L'ascenseur en verre s'élevait dans un tube circulaire de plexyglass dans un coin de l'édifice. Plus ils montaient, plus la vue sur la ville devenait saisissante et vertigineuse. Bientôt, ils purent balayer toute la ville du regard. L'Empire State Building se trouvait juste en face d'eux et l'édifice des Nations Unies à leur gauche. Au loin, des avions scintillaient dans la lumière de l'aube à leur approche vers l'aéroport de LaGuardia.
Luke sourit. “L'arrêter pour quoi?”
Ed ricana. L'ascenseur continuait à monter, toujours plus haut.
“Je suis crevé. J'allais dormir quand Don m'a appelé.”
“Je sais,” dit Luke. “Pareil pour moi.”
Ed hocha la tête. “Je n'avais plus fait de nuit blanche depuis longtems. Ça ne me manquait pas.”
L'ascenseur atteignit le dernier étage. Une tonalité douce retentit et les portes s'ouvrirent.
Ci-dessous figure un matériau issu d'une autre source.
Definition wr_bytes (a : Arena) (off : Z) (bs : list Byte.byte) : option Arena :=
  if in_bounds a off (Z.of_nat (length bs))
  then Some (mkArena (upd_mem (mem a) off bs) (size_ a) (offset_ a))
  else None.

(** ** Index ([index.hpp]) *)

(** [Slot]; the 64-bit [_padding] is always written as zero and carries
    no information, it is left out. *)
Record Slot := mkSlot {
  hash_tag : Byte.byte;
  key_len : Byte.byte;
  val_len : Z;
  offset : Z
}.

Definition OFF_EMPTY : Z := 4294967295.
Definition OFF_TOMB : Z := 4294967294.

Definition Slot_empty : Slot := mkSlot Byte.x00 Byte.x00 0 OFF_EMPTY.
Definition is_empty (s : Slot) : bool := offset s =? OFF_EMPTY.
Definition is_tombstone (s : Slot) : bool := offset s =? OFF_TOMB.
Definition is_valid (s : Slot) : bool := offset s <? OFF_TOMB.
Definition make_tombstone (s : Slot) : Slot :=
  mkSlot Byte.x00 (key_len s) (val_len s) OFF_TOMB.

Record Index := mkIndex {
  slots_ : list Slot;
  capacity_ : Z;
  mask_ : Z
}.

Definition Index_default : Index := mkIndex [] 0 0.

(** [Index::next_pow2], on [std::uint32_t]. *)
Definition next_pow2 (v : Z) : Z :=
  let v := u32 (v - 1) in
  let v := Z.lor v (Z.shiftr v 1) in
  let v := Z.lor v (Z.shiftr v 2) in
  let v := Z.lor v (Z.shiftr v 4) in
  let v := Z.lor v (Z.shiftr v 8) in
  let v := Z.lor v (Z.shiftr v 16) in
  u32 (v + 1).

(** [Index::init] *)
Definition Index_init (slots : Z) : Index :=
  let cap := next_pow2 (Z.max slots 8) in
  mkIndex (repeat Slot_empty (Z.to_nat cap)) cap (u32 (cap - 1)).

(** [Index::hash]: 32-bit FNV-1a, loop over the bytes. *)
Fixpoint fnv_loop (h : Z) (data : list Byte.byte) : Z :=
  match data with
  | [] => h
  | b :: data' => fnv_loop (u32 (Z.lxor h (bval b) * 16777619)) data'
  end.

Definition Index_hash (data : list Byte.byte) : Z := fnv_loop 2166136261 data.

Definition next_idx (idx mask : Z) : Z := Z.land (u32 (idx + 1)) mask.

Definition tomb_or (first_tomb idx : Z) : Z :=
  if first_tomb =? UINT32_MAX then idx else first_tomb.

(** The probe loop of [Index::find]; [fuel] counts the remaining
    iterations of [for (i = 0; i < capacity_; ++i)]. *)
Fixpoint find_loop (sl : list Slot) (mask tag klen : Z) (keq : Slot -> option bool)
    (fuel : nat) (idx first_tomb : Z) : option (Z * bool) :=
  match fuel with
  | O => Some (tomb_or first_tomb idx, false)
  | S f =>
      s ← sl !! Z.to_nat idx;
      if is_empty s then Some (tomb_or first_tomb idx, false)
      else if is_tombstone s then
        find_loop sl mask tag klen keq f (next_idx idx mask) (tomb_or first_tomb idx)
      else if (bval (hash_tag s) =? tag) && (bval (key_len s) =? klen) then
        b ← keq s;
        if (b : bool) then Some (idx, true)
        else find_loop sl mask tag klen keq f (next_idx idx mask) first_tomb
      else find_loop sl mask tag klen keq f (next_idx idx mask) first_tomb
  end.

(** [Index::find] *)
Definition Index_find (ix : Index) (h klen : Z) (keq : Slot -> option bool)
    : option (Z * bool) :=
  let tag := Z.land (Z.shiftr h 24) 255 in
  find_loop (slots_ ix) (mask_ ix) tag klen keq (Z.to_nat (capacity_ ix))
    (Z.land h (mask_ ix)) UINT32_MAX.

(** [slots_[idx] = s]: defined for an index inside the array. *)
Definition set_slot (ix : Index) (idx : Z) (s : Slot) : option Index :=
  if (0 <=? idx) && (idx <? Z.of_nat (length (slots_ ix)))
  then Some (mkIndex (<[Z.to_nat idx := s]> (slots_ ix)) (capacity_ ix) (mask_ ix))
  else None.

(** [Index::update] *)
Definition Index_update (ix : Index) (idx : Z) (tag klen : Byte.byte) (vlen off : Z)
    : option Index :=
  set_slot ix idx (mkSlot tag klen vlen off).

(** [idx.at(slot_idx).make_tombstone()] *)
Definition Index_tombstone (ix : Index) (idx : Z) : option Index :=
  s ← slots_ ix !! Z.to_nat idx; set_slot ix idx (make_tombstone s).

(** ** Store ([hyperion.hpp]) *)

Definition MAX_KEY : Z := 255.
Definition MAX_VAL : Z := 65535.

(** [sizeof(EntryHeader)]: [klen] (u16) at 0, [vlen] (u16) at 2, [hash]
    (u32) at 4. *)
Definition HDR : Z := 8.

Inductive Status := OK | KeyTooLong | ValTooLong | ArenaFull | NotFound.

#[global] Instance Status_eq_dec : EqDecision Status.
Proof. solve_decision. Defined.

(** [Hyperion] owns the arena and the seqlock-wrapped index
    ([seq_] is the seqlock version, [index_] its [data_]). *)
Record Hyperion := mkHyperion {
  arena_ : Arena;
  seq_ : Z;
  index_ : Index
}.

Definition Hyperion_default : Hyperion := mkHyperion Arena_default 0 Index_default.

(** [Hyperion::create] *)
Definition create (bytes slots : Z) (mmap_ok : bool) : ArenaError * Hyperion :=
  let '(ae, a) := Arena_create bytes mmap_ok in
  match ae with
  | AE_None => (AE_None, mkHyperion a 0 (Index_init slots))
  | _ => (ae, Hyperion_default)
  end.

(** The [eq] lambda of [put], [get] and [del] (all three test the same
    thing in the same order): valid slot, full hash, key length, key bytes. *)
Definition key_eq (a : Arena) (h : Z) (key : list Byte.byte) (s : Slot) : option bool :=
  if negb (is_valid s) then Some false else
  let e := offset s in
  eh ← rd_le a (e + 4) 4;
  if negb (eh =? h) then Some false else
  ek ← rd_le a e 2;
  if negb (ek =? Z.of_nat (length key)) then Some false else
  kb ← rd_bytes a (e + HDR) (Z.of_nat (length key));
  Some (bool_decide (kb = key)).

(** [round_up_8] as written: [(needed + 7) & ~7] in 32 bits. *)
Definition entry_size (ks vs : Z) : Z :=
  let needed := u32 (HDR + ks + vs) in
  Z.land (u32 (needed + 7)) (u32 (Z.lnot 7)).

(** [SeqLock::write] around the index mutation: version + 2. *)
Definition seq_after_write (v : Z) : Z := (v + 2) mod 2 ^ 64.

(** [Hyperion::put] *)
Definition put (st : Hyperion) (key val : list Byte.byte) : option (Status * Hyperion) :=
  let ks := Z.of_nat (length key) in
  let vs := Z.of_nat (length val) in
  if MAX_KEY <? ks then Some (KeyTooLong, st) else
  if MAX_VAL <? vs then Some (ValTooLong, st) else
  let h := Index_hash key in
  let tag := byte_of_Z (Z.shiftr h 24) in
  let needed := entry_size ks vs in
  let '(err, off, ar) := Arena_alloc (arena_ st) needed in
  match err with
  | AE_None =>
      ar ← wr_bytes ar off (le_bytes 2 ks);
      ar ← wr_bytes ar (off + 2) (le_bytes 2 vs);
      ar ← wr_bytes ar (off + 4) (le_bytes 4 h);
      ar ← wr_bytes ar (off + HDR) key;
      ar ← wr_bytes ar (off + HDR + ks) val;
      '(slot_idx, _) ← Index_find (index_ st) h ks (key_eq ar h key);
      ix ← Index_update (index_ st) slot_idx tag (byte_of_Z ks) (u16 vs) off;
      Some (OK, mkHyperion ar (seq_after_write (seq_ st)) ix)
  | _ => Some (ArenaFull, mkHyperion ar (seq_ st) (index_ st))
  end.

(** [Hyperion::get] with no write during the call: one pass of the
    reader lambda inside [SeqLock::read], whose [v1 == v2] check then
    succeeds.  [out_val] is the caller's buffer, returned as the lambda
    leaves it ([assign]ed on [found = true]).  [get_seq] below runs the
    lambda inside the retry loop of [SeqLock::read]. *)
Definition get (st : Hyperion) (key : list Byte.byte) (out_val : list Byte.byte)
    : option (Status * list Byte.byte) :=
  let h := Index_hash key in
  let ar := arena_ st in
  '(slot_idx, ex) ← Index_find (index_ st) h (Z.of_nat (length key)) (key_eq ar h key);
  if (ex : bool) then
    s ← slots_ (index_ st) !! Z.to_nat slot_idx;
    klen ← rd_le ar (offset s) 2;
    vlen ← rd_le ar (offset s + 2) 2;
    v ← rd_bytes ar (offset s + HDR + klen) vlen;
    Some (OK, v)
  else Some (NotFound, out_val).

(** One pass of the loop of [SeqLock::read] as the reader sees it: the
    version [v1] it loads first, the store the lambda reads, and the
    version [v2] it loads after the fence. *)
Record Attempt := mkAttempt {
  at_v1 : Z;
  at_state : Hyperion;
  at_v2 : Z
}.

(** [Hyperion::get] with the retry loop of [SeqLock::read]: an attempt
    with odd [v1] spins; otherwise the lambda runs ([get] above, which
    assigns [out_val] when it finds the key) and the result is returned
    iff [v1 == v2]; else the loop retries with the buffer as the lambda
    left it.  [None]: no attempt of the list returned. *)
Fixpoint get_seq (atts : list Attempt) (key out_val : list Byte.byte)
    : option (Status * list Byte.byte) :=
  match atts with
  | [] => None
  | a :: atts' =>
      if Z.testbit (at_v1 a) 0 then get_seq atts' key out_val
      else
        '(r, out') ← get (at_state a) key out_val;
        if at_v1 a =? at_v2 a then Some (r, out') else get_seq atts' key out'
  end.

(** [Hyperion::del] *)
Definition del (st : Hyperion) (key : list Byte.byte) : option (Status * Hyperion) :=
  let h := Index_hash key in
  let ar := arena_ st in
  '(slot_idx, ex) ← Index_find (index_ st) h (Z.of_nat (length key)) (key_eq ar h key);
  if (ex : bool) then
    ix ← Index_tombstone (index_ st) slot_idx;
    Some (OK, mkHyperion ar (seq_after_write (seq_ st)) ix)
  else Some (NotFound, mkHyperion ar (seq_after_write (seq_ st)) (index_ st)).

(** Sequences of writer operations. *)
Inductive Op :=
  | OpPut (k v : list Byte.byte)
  | OpDel (k : list Byte.byte).

Definition exec (st : Hyperion) (op : Op) : option (Status * Hyperion) :=
  match op with
  | OpPut k v => put st k v
  | OpDel k => del st k
  end.

Fixpoint run (st : Hyperion) (ops : list Op) : option (list Status * Hyperion) :=
  match ops with
  | [] => Some ([], st)
  | op :: ops' =>
      '(r, st1) ← exec st op;
      '(rs, st2) ← run st1 ops';
      Some (r :: rs, st2)
  end.

Definition bytes (s : string) : list Byte.byte := list_byte_of_string s.

(** The scenarios of [main.cpp]. *)
Definition main_db : Hyperion := snd (create (64 * 1024 * 1024) 1024 true).

Example main_scenario :
  (st1 ← run main_db [OpPut (bytes "user:1001") (bytes "balance:5000")];
   get (snd st1) (bytes "user:1001") []) = Some (OK, bytes "balance:5000").
Proof. vm_compute. reflexivity. Qed.

Example main_scenario_full :
  (let k := bytes "user:1001" in
   '(rs, st) ← run main_db [OpPut k (bytes "balance:5000"); OpPut k (bytes "balance:4500")];
   g1 ← get st k [];
   '(r3, st3) ← del st k;
   g2 ← get st3 k [];
   '(r4, st4) ← put st3 k (bytes "balance:0");
   g3 ← get st4 k [];
   Some (rs, g1, r3, g2, r4, g3))
  = Some ([OK; OK], (OK, bytes "balance:4500"), OK, (NotFound, []), OK,
          (OK, bytes "balance:0")).
Proof. vm_compute. reflexivity. Qed.

(** Spec scenario 5: [create(64, 8)], a 60-byte value does not fit. *)
Example small_arena_full :
  (let st := snd (create 64 8 true) in
   '(r, st1) ← put st (bytes "k") (repeat Byte.x61 60);
   g ← get st1 (bytes "k") [];
   Some (r, g)) = Some (ArenaFull, (NotFound, [])).
Proof. vm_compute. reflexivity. Qed.

(** Number of non-[EMPTY] slots of a slot array (occupied or tombstone). *)
Fixpoint count_used (sl : list Slot) : nat :=
  match sl with
  | [] => O
  | s :: sl' => ((if is_empty s then O else 1) + count_used sl')%nat
  end.

(** States reached by concrete runs, for the examples below. *)
Definition after_run (st : Hyperion) (ops : list Op) : Hyperion :=
  match run st ops with Some (_, s) => s | None => st end.

Definition after_put (st : Hyperion) (k v : list Byte.byte) : Hyperion :=
  match put st k v with Some (_, s) => s | None => st end.

Definition after_del (st : Hyperion) (k : list Byte.byte) : Hyperion :=
  match del st k with Some (_, s) => s | None => st end.

Definition db_small : Hyperion := snd (create 1024 8 true).

Definition db64 : Hyperion := snd (create 64 8 true).

(** The store with its arena cursor set to [c]. *)
Definition with_cursor (st : Hyperion) (c : Z) : Hyperion :=
  mkHyperion (mkArena (mem (arena_ st)) (size_ (arena_ st)) c) (seq_ st) (index_ st).

Definition ops_small : list Op :=
  [OpPut (bytes "a") (bytes "1"); OpPut (bytes "b") (bytes "2"); OpDel (bytes "a")].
Ils s'avancèrent dans un large vestibule. Le sol était en pierre polie. À dix mètres devant eux, se trouvaient deux hommes imposants, en costume. Ils avaient la peau sombre. D'origine perse peut-être, pensa Luke. Ils bloquaient l'accès à une double porte mais ça ne le préoccupait pas vraiment.
“On dirait que notre portier nous a annoncés.”
L'un des deux hommes leva la main. “Vous devez faire marche arrière. Vous n'avez pas le droit de venir ici.”
“Agents fédéraux,” dit Luke. Ils continuèrent à avancer vers les deux hommes.
“Vous n'avez aucune autorité ici. Nous vous refusons l'accès.”
“J'imagine que ça ne vaut pas la peine de leur montrer mon insigne,” dit Luke.
“Ouais,” répondit Ed. “Pas besoin.”
“Suis-moi, OK?”
“OK.”
Luke attendit un instant.
“Maintenant!”
Ils se trouvaient à un mètre des deux hommes. Luke se jeta sur son adversaire et lui assena le premier coup. Il fut surpris par la lenteur de son propre poing. L'homme le dépassait d'une dizaine de centimètres et disposait d'une grande envergure de mouvement. Il esquiva facilement le coup de Luke et saisit son poignet. Il était très fort. Il attira Luke contre lui.
Luke tenta de lui asséner un coup de genou dans l'aine mais l'homme bloqua le coup avec sa jambe. L'homme saisit Luke à la gorge. Ses doigts se serrèrent comme les serres d'un oiseau, s'enfonçant dans la chair.
Luke riposta en lui enfonçant les doigts dans les yeux. L'index et le majeur de sa main gauche s'enfoncèrent chacun dans un oeil. Ce n'était pas un coup direct mais ça eut l'effet escompté. L'homme relâcha sa prise et recula. Ses yeux coulaient. Il les ferma un intant, secoua la tête, cligna des yeux, puis sourit.
Ça allait vraiment être une dure bataille.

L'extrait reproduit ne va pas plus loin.